The Energy Cost of Sitting versus Standing Naturally in Man

James Betts, Harry Smith, Drusus Johnson-Bonson, Tom Ellis, Joseph Dagnall, Aaron Hengist, Harriet Carroll, Dylan Thompson, Javier Gonzalez, Gregg Afman

Research output: Contribution to journalArticle

1 Citation (Scopus)

Abstract

Purpose Prolonged sitting is a major health concern, targeted via government policy and the proliferation of height-adjustable workstations and wearable technologies to encourage standing. Such interventions have the potential to influence energy balance and thus facilitate effective management of body/fat mass. It is therefore remarkable that the energy cost of sitting versus standing naturally remains unknown. Methods Metabolic requirements were quantified via indirect calorimetry from expired gases in 46 healthy men and women (age, 27 ± 12 yr; mass, 79.3 ± 14.7 kg; body mass index, 24.7 ± 3.1 kg·m -2, waist/hip, 0.81 ± 0.06) under basal conditions (i.e., resting metabolic rate) and then, in a randomized and counterbalanced sequence, during lying, sitting and standing. Critically, no restrictions were placed on natural/spontaneous bodily movements (i.e., fidgeting) to reveal the fundamental contrast between sitting and standing in situ while maintaining a comfortable posture. Results The mean (95% confidence interval [CI]) increment in energy expenditure was 0.18 (95% CI, 0.06-0.31 kJ·min -1) from resting metabolic rate to lying was 0.15 (95% CI, 0.03-0.27 kJ·min -1) from lying to sitting and 0.65 (95% CI, 0.53-0.77 kJ·min -1) from sitting to standing. An ancillary observation was that the energy cost of each posture above basal metabolic requirements exhibited marked interindividual variance, which was inversely correlated with resting heart rate for all postures (r = -0.5; -0.7 to -0.1) and positively correlated with self-reported physical activity levels for lying (r = 0.4; 0.1 to 0.7) and standing (r = 0.6; 0.3-0.8). Conclusions Interventions designed to reduce sitting typically encourage 30 to 120 min·d -1 more standing in situ (rather than perambulation), so the 12% difference from sitting to standing reported here does not represent an effective strategy for the treatment of obesity (i.e., weight loss) but could potentially attenuate any continued escalation of the ongoing obesity epidemic at a population level.

Original languageEnglish
Pages (from-to)726-733
Number of pages8
JournalMedicine & Science in Sports & Exercise
Volume51
Issue number4
Early online date8 Nov 2018
DOIs
Publication statusPublished - 1 Apr 2019

Keywords

  • ENERGY BALANCE
  • FIDGETING
  • METABOLIC RATE
  • POSTURE

ASJC Scopus subject areas

  • Orthopedics and Sports Medicine
  • Physical Therapy, Sports Therapy and Rehabilitation

Cite this

The Energy Cost of Sitting versus Standing Naturally in Man. / Betts, James; Smith, Harry; Johnson-Bonson, Drusus; Ellis, Tom; Dagnall, Joseph; Hengist, Aaron; Carroll, Harriet; Thompson, Dylan; Gonzalez, Javier; Afman, Gregg.

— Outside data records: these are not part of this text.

(** The pieces cover the segment, inside pages. *)
Lemma cut_ok n : forall pg len off, 0 <= off < PAGE_SIZE -> 0 <= len <= Z.of_nat n ->
  vlen (cut n pg len off) = len /\
  Forall (fun p => 0 < p_len p /\ 0 <= p_off p /\ p_off p + p_len p <= PAGE_SIZE) (cut n pg len off).
Proof.
  induction n as [|n IH]; intros pg len off Ho Hl; cbn [cut].
  { split; [cbn; lia|constructor]. }
  case_if; [split; [cbn; lia|constructor]|]. unfold PAGE_SIZE in *.
  destruct (IH (pg + 1) (len - Z.min len (4096 - off)) 0 ltac:(lia) ltac:(lia)) as [Ev F]. split.
  - cbn [vlen p_len]. rewrite Ev. lia.
  - constructor; [cbn; lia|done].
Qed.

(** More fuel changes nothing. *)
Lemma cut_fuel n : forall m pg len off, 0 <= off < PAGE_SIZE -> 0 <= len <= Z.of_nat n -> len <= Z.of_nat m ->
  cut n pg len off = cut m pg len off.
Proof.
  unfold PAGE_SIZE in *. induction n as [|n IH]; intros [|m] pg len off Ho Hl Hm; cbn [cut]; try done.
  - case_if; [done|lia].
  - case_if; [done|lia].
  - case_if; [done|]. cbv zeta. f_equal. apply IH; unfold PAGE_SIZE; lia.
Qed.

(** The pieces on their own pages. *)
Definition on_pages (ags : list Z) (ps : list piece) : list piece :=
  zip_with (fun ag p => mkPiece ag (p_len p) (p_off p)) ags ps.

(** All pieces of a chain of bios. *)
Definition bvecs (bs : list bio) : list piece := mjoin (bi_vecs <$> bs).
Arguments bvecs : simpl never.

Lemma bvecs_app a b : bvecs (a ++ b) = bvecs a ++ bvecs b.
Proof. unfold bvecs. by rewrite fmap_app, join_app. Qed.

(** Bios from the byte [pos] of the device on: each carries something, starts
    at the sector where the one before it ended, and has the right attributes. *)
Fixpoint bios_ok (work : Z) (fua meta : bool) (pos : Z) (bs : list bio) : Prop :=
  match bs with
  | [] => True
  | b :: bs =>
      bi_sector b * 512 = pos /\ bi_vecs b <> [] /\ bi_private b = work /\ bi_fua b = fua /\ bi_meta b = meta /\
      bios_ok work fua meta (pos + vlen (bi_vecs b)) bs
  end.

In: Medicine & Science in Sports & Exercise, Vol. 51, No. 4, 01.04.2019, p. 726-733.

Research output: Contribution to journalArticle

Betts, James ; Smith, Harry ; Johnson-Bonson, Drusus ; Ellis, Tom ; Dagnall, Joseph ; Hengist, Aaron ; Carroll, Harriet ; Thompson, Dylan ; Gonzalez, Javier ; Afman, Gregg. / The Energy Cost of Sitting versus Standing Naturally in Man. In: Medicine & Science in Sports & Exercise. 2019 ; Vol. 51, No. 4. pp. 726-733.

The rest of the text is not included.